Day crews would be out 12 hours, night crews also would be out 12 hours.
And when they know it'll be a big snow storm they can pre-treat the roads.
But not when they're unsure what will fall from the sky.
"If it rains all night, all that's going to accomplish is to wash that salt off the street. And then we won't gain anything," Schneider said.
The Missouri Department of Transportation handles the plowing on major highways and county roads.
MODOT will also wait and see before reacting with their fleet.
"Whenever a rain comes in first, it prevents us from doing a preventive liquid attack with the salt brine on the road or bridges or even to put salt down," said District Engineer Don Wichern. "The rain will just dissolve it. It's not good for the environment; it's not good for the travelling public."
Wichern has acknowledged MODOT's budget cuts in recent years, but says the force required for winter weather in this region has not changed a bit.

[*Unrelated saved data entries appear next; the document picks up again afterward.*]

(** ** The shares and the shared secret *)

Lemma sum_app (a b : list Z) : Py.sum (a ++ b) = Py.sum a + Py.sum b.
Proof.
  rewrite !sum_fold_right.
  induction a as [|x a IH]; cbn [List.app fold_right]; [lia|].
  rewrite IH. lia.
Qed.

Lemma sum_cons (x : Z) (t : list Z) : Py.sum (x :: t) = x + Py.sum t.
Proof. now rewrite !sum_fold_right. Qed.

Lemma sum_permutation (a b : list Z) :
  Permutation a b -> Py.sum a = Py.sum b.
Proof.
  induction 1 as [|x a b _ IH|x y a|a b c _ IHab _ IHbc].
  - reflexivity.
  - now rewrite !sum_cons, IH.
  - rewrite !sum_cons. lia.
  - now rewrite IHab.
Qed.

Section Shares.

Context {Point : Type} `{PointOps Point}.

Implicit Types (self : Aggregator Point) (shares : list Z).

(** [signature] sees the shares only through their sum modulo Q. *)
Lemma signature_sum_congruence self shares shares' :
  Py.sum shares mod Q = Py.sum shares' mod Q ->
  signature self shares = signature self shares'.
Proof. intros Hsum. unfold signature. now rewrite Hsum. Qed.

(** X9.  [signature] returns, for any shares, exactly when every
    participant index of the Aggregator is in [1, n] and at most 255. *)
Theorem signature_returns_iff self shares :
  (exists s, signature self shares = Ok s) <-> well_indexed self.
Proof.
  split.
  - intros [s Hs].
    destruct (own_commitment self) as [R|e] eqn:HR.
    + now apply group_commitment_returns in HR as [Hall _].
    + apply (signature_raises self shares) in HR.
      rewrite HR in Hs. discriminate.
  - intros Hidx. eexists.
    apply signature_returns, own_commitment_well_indexed, Hidx.
Qed.

(** X10.  The order in which the shares are handed to [signature] does not
    matter: a permutation of the shares gives the same outcome. *)
Theorem signature_share_order_irrelevant self shares shares' :
  Permutation shares shares' ->
  signature self shares = signature self shares'.
Proof.
  intros Hperm. apply signature_sum_congruence.
  now rewrite (sum_permutation _ _ Hperm).
Qed.

(** X11.  Shares can be aggregated in stages: replacing a group of shares
    by their sum modulo Q, as a previous aggregation would have produced
    it, gives the same signature. *)
Theorem signature_partial_aggregation self (group others : list Z) :
  signature self (group ++ others) =
  signature self (Py.sum group mod Q :: others).
Proof.
  apply signature_sum_congruence.
  rewrite sum_app, sum_cons. now rewrite Zplus_mod_idemp_l.
Qed.

(** X12.  An Aggregator with an empty participant-index set signs without
    an error, whatever the sequence and the shares: the signature is built
    from the point at infinity, and with no share at all its second half
    is 32 zero bytes. *)
Theorem signature_of_empty_set m (pairs : list (Point * Point)) shares :
  let self :=
    {| message := m; nonce_commitment_pairs := pairs;
       participant_indexes := [] |} in
  signature self shares =
    Ok (Py.hex (xonly_serialize point_infinity ++
                Py.be_bytes 32 (Py.sum shares mod Q))) /\
  signature self [] =
    Ok (Py.hex (xonly_serialize point_infinity ++ repeat x00 32)).
Proof.
  intros self.
  assert (HR : own_commitment self = Ok point_infinity) by reflexivity.
  split.
  - now apply signature_returns.
  - rewrite (signature_returns self [] _ HR).
    change (Py.sum [] mod Q) with 0. now rewrite PyFacts.be_bytes_32_0.
Qed.

End Shares.

Section SharedSecret.

Context {Point : Type} `{AbelianAdd Point}.

(** X13.  [derive_shared_secret] does not depend on the order of the
    shares, curve addition being commutative and associative. *)
Theorem derive_shared_secret_order_irrelevant
    (shared_secret_shares reordered : list Point) :
  Permutation shared_secret_shares reordered ->
  derive_shared_secret shared_secret_shares =
  derive_shared_secret reordered.
Proof.
  unfold derive_shared_secret. generalize (point_infinity (Point := Point)).
  intros acc Hperm. revert acc.
  induction Hperm as [|P a b _ IH|P R a|a b c _ IHab _ IHbc]; intros acc.
  - reflexivity.
  - cbn [fold_left]. apply IH.
  - cbn [fold_left]. now rewrite point_add_swap.
  - now rewrite IHab.
Qed.

(** X14.  The shared secret of two batches of shares is that of the
    second batch started from the secret of the first; with an identity
    that is neutral on the left it is the sum of the two secrets. *)
Theorem derive_shared_secret_of_batches (first second : list Point) :
  (forall P : Point, (point_infinity + P)%point = P) ->
  derive_shared_secret (first ++ second) =
  (derive_shared_secret first + derive_shared_secret second)%point.
Proof.
  intros Hneutral. unfold derive_shared_secret.
  rewrite fold_left_app. generalize (fold_left
    (fun s share : Point => (s + share)%point) first point_infinity).
  intros acc. revert acc.
  induction second as [|P second IH] using rev_ind; intros acc.
  - cbn [fold_left]. rewrite point_add_comm. symmetry. apply Hneutral.
  - rewrite !fold_left_app. cbn [fold_left].
    now rewrite IH, point_add_assoc.
Qed.

End SharedSecret.

(** ** The further properties on concrete inputs *)

Lemma three_pairs_12_in_range :
  Forall (in_range LogPoint.three_pairs) [1; 2].
Proof. repeat constructor; cbn; lia. Defined.

(** A fourth registered pair leaves the pairs of participants 1 and 2
    where they are. *)
Lemma same_pairs_at_1_and_2 :
  forall idx, In idx [2; 1] ->
    pair_of LogPoint.three_pairs idx =
    pair_of (LogPoint.three_pairs ++ [(LogPoint.Log 8, LogPoint.Log 9)]) idx.
Proof. intros idx [<-|[<-|[]]]; reflexivity. Defined.

Lemma binding_value_returns_iff_witness :
  (1 <= 2 <= 255 /\ Forall (in_range LogPoint.three_pairs) [1; 3]) /\
  binding_value 2 LogPoint.zeros32 LogPoint.three_pairs [1; 3] =
  Ok (binding_factor 2 LogPoint.zeros32 LogPoint.three_pairs [1; 3]).
Proof.
  assert (Hl : 1 <= 2 <= 255) by lia.
  assert (Hset : Forall (in_range LogPoint.three_pairs) [1; 3])
    by (repeat constructor; cbn; lia).
  split; [split; assumption|].
  apply (proj2 (binding_value_returns_iff 2 LogPoint.zeros32
                  LogPoint.three_pairs [1; 3] _)).
  split; [exact Hl | split; [exact Hset | reflexivity]].
Defined.

Lemma binding_value_reports_first_bad_index_witness :
  (1 <= 1 <= 255 /\ Forall (in_range LogPoint.three_pairs) [2] /\
   ~ in_range LogPoint.three_pairs 7) /\
  binding_value 1 LogPoint.zeros32 LogPoint.three_pairs ([2] ++ 7 :: [0]) =
  Raise (ValueError_nonce_commitments 7).
Proof.
  assert (Hl : 1 <= 1 <= 255) by lia.
  assert (Hpre : Forall (in_range LogPoint.three_pairs) [2])
    by (repeat constructor; cbn; lia).
  assert (Hbad : ~ in_range LogPoint.three_pairs 7)
    by (unfold in_range; cbn; lia).
  split; [split; [exact Hl | split; [exact Hpre | exact Hbad]]|].
  exact (binding_value_reports_first_bad_index 1 LogPoint.zeros32
           LogPoint.three_pairs [2] 7 [0] Hl Hpre Hbad).
Defined.

Lemma group_commitment_error_precedence_witness :
  (one_byte_index LogPoint.three_pairs 1 /\
   Forall (in_range LogPoint.three_pairs) [1; 2] /\
   ~ in_range LogPoint.three_pairs 0) /\
  group_commitment LogPoint.zeros32 LogPoint.three_pairs [1; 2; 0; 3] =
  Raise (ValueError_nonce_commitments 0).
Proof.
  assert (Hfirst : one_byte_index LogPoint.three_pairs 1)
    by (unfold one_byte_index, in_range; cbn; lia).
  assert (Hbad : ~ in_range LogPoint.three_pairs 0)
    by (unfold in_range; cbn; lia).
  split;
    [split; [exact Hfirst|split; [exact three_pairs_12_in_range|exact Hbad]]
    |].
  pose proof (group_commitment_error_precedence LogPoint.zeros32
                LogPoint.three_pairs 1 [2; 0; 3]) as (_ & _ & Hthird & _).
  exact (Hthird Hfirst [1; 2] 0 [3] eq_refl three_pairs_12_in_range Hbad).
Defined.

Lemma group_commitment_returns_iff_witness :
  Forall (one_byte_index LogPoint.three_pairs) [3; 1] /\
  group_commitment LogPoint.zeros32 LogPoint.three_pairs [3; 1] =
  Ok (accumulate LogPoint.zeros32 LogPoint.three_pairs [3; 1] [3; 1]
        point_infinity).
Proof.
  assert (Hall : Forall (one_byte_index LogPoint.three_pairs) [3; 1])
    by (repeat constructor; cbn; lia).
  split; [assumption|].
  apply (proj2 (group_commitment_returns_iff LogPoint.zeros32
                  LogPoint.three_pairs [3; 1] _)).
  split; [assumption|reflexivity].
Defined.

Lemma aggregator_never_raises_IndexError_witness :
  binding_value 1 LogPoint.zeros32 LogPoint.three_pairs [4] =
    Raise (ValueError_nonce_commitments 4) /\
  (is_IndexOutOfRange (ValueError_nonce_commitments 4) = true \/
   ValueError_nonce_commitments 4 = OverflowError).
Proof.
  assert (He : binding_value 1 LogPoint.zeros32 LogPoint.three_pairs [4] =
               Raise (ValueError_nonce_commitments 4))
    by (vm_compute; reflexivity).
  split; [exact He|].
  exact (proj1 (aggregator_never_raises_IndexError 1 LogPoint.zeros32
                  LogPoint.three_pairs [4] _) He).
Defined.

Lemma four_pairs_21_in_range :
  Forall (in_range (LogPoint.three_pairs ++
                    [(LogPoint.Log 8, LogPoint.Log 9)])) [2; 1].
Proof. repeat constructor; cbn; lia. Defined.

Lemma three_pairs_21_in_range :
  Forall (in_range LogPoint.three_pairs) [2; 1].
Proof. repeat constructor; cbn; lia. Defined.

Lemma binding_value_ignores_other_pairs_witness :
  binding_value 1 LogPoint.zeros32 LogPoint.three_pairs [2; 1] =
  binding_value 1 LogPoint.zeros32
    (LogPoint.three_pairs ++ [(LogPoint.Log 8, LogPoint.Log 9)]) [2; 1].
Proof.
  exact (binding_value_ignores_other_pairs 1 LogPoint.zeros32 _ _ [2; 1]
           three_pairs_21_in_range four_pairs_21_in_range
           same_pairs_at_1_and_2).
Defined.

Lemma group_commitment_ignores_other_pairs_witness :
  group_commitment LogPoint.zeros32 LogPoint.three_pairs [2; 1] =
  group_commitment LogPoint.zeros32
    (LogPoint.three_pairs ++ [(LogPoint.Log 8, LogPoint.Log 9)]) [2; 1].
Proof.
  exact (group_commitment_ignores_other_pairs LogPoint.zeros32 _ _ [2; 1]
           three_pairs_21_in_range four_pairs_21_in_range
           same_pairs_at_1_and_2).
Defined.

Lemma binding_value_message_not_framed_witness :
  Forall (in_range LogPoint.three_pairs) [2; 1] /\
  binding_value 1 LogPoint.zeros32 LogPoint.three_pairs [2; 1] =
  binding_value 1
    (LogPoint.zeros32 ++ pair_block LogPoint.three_pairs 2)
    LogPoint.three_pairs [1].
Proof.
  split; [exact three_pairs_21_in_range|].
  exact (binding_value_message_not_framed 1 LogPoint.zeros32
           LogPoint.three_pairs 2 [1] three_pairs_21_in_range).
Defined.

Lemma signature_returns_iff_witness :
  well_indexed LogPoint.aggregator_12 /\
  exists s, signature LogPoint.aggregator_12 [1; 2] = Ok s.
Proof.
  split; [exact aggregator_12_well_indexed|].
  exact (proj2 (signature_returns_iff LogPoint.aggregator_12 [1; 2])
           aggregator_12_well_indexed).
Defined.

Lemma signature_share_order_irrelevant_witness :
  Permutation [1; 2; 3] [2; 1; 3] /\
  signature LogPoint.aggregator_12 [1; 2; 3] =
  signature LogPoint.aggregator_12 [2; 1; 3].
Proof.
  assert (Hperm : Permutation [1; 2; 3] [2; 1; 3]) by apply perm_swap.
  split; [exact Hperm|].
  exact (signature_share_order_irrelevant LogPoint.aggregator_12 _ _ Hperm).
Defined.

"We trimmed the fleet in regards to small cars and pickup trucks," he said. "We've closed offices. We've consolidated. We've kept the snow fleet intact. We've added bigger trucks, duel axle trucks. We can stretch farther with a payload of salt. We've added wing plows on our trucks so we can clear more surface area now. We have fewer buildings, but as far as the people who fight the snow, we have the same force."
The response to an average winter can cost the region anywhere between two and five million dollars, a significant portion of MODOT's annual budget.
"We see it as a customer service priority, along with safety," Wichern said. "People expect to get along to work, people expect to be able to go get groceries, to do the things they need to do."
The City Streets Department also says its winter weather budget has remained relatively unchanged over the past few years.
"We were lucky; if you remember the year before last it was very light. We didn't use hardly any salt and that really helped our budget and our salt supply. We've been kind of blessed in the past few years in that area," Schneider said, adding that in a normal winter, the city can go through as much as 6,000 tons of the salt material.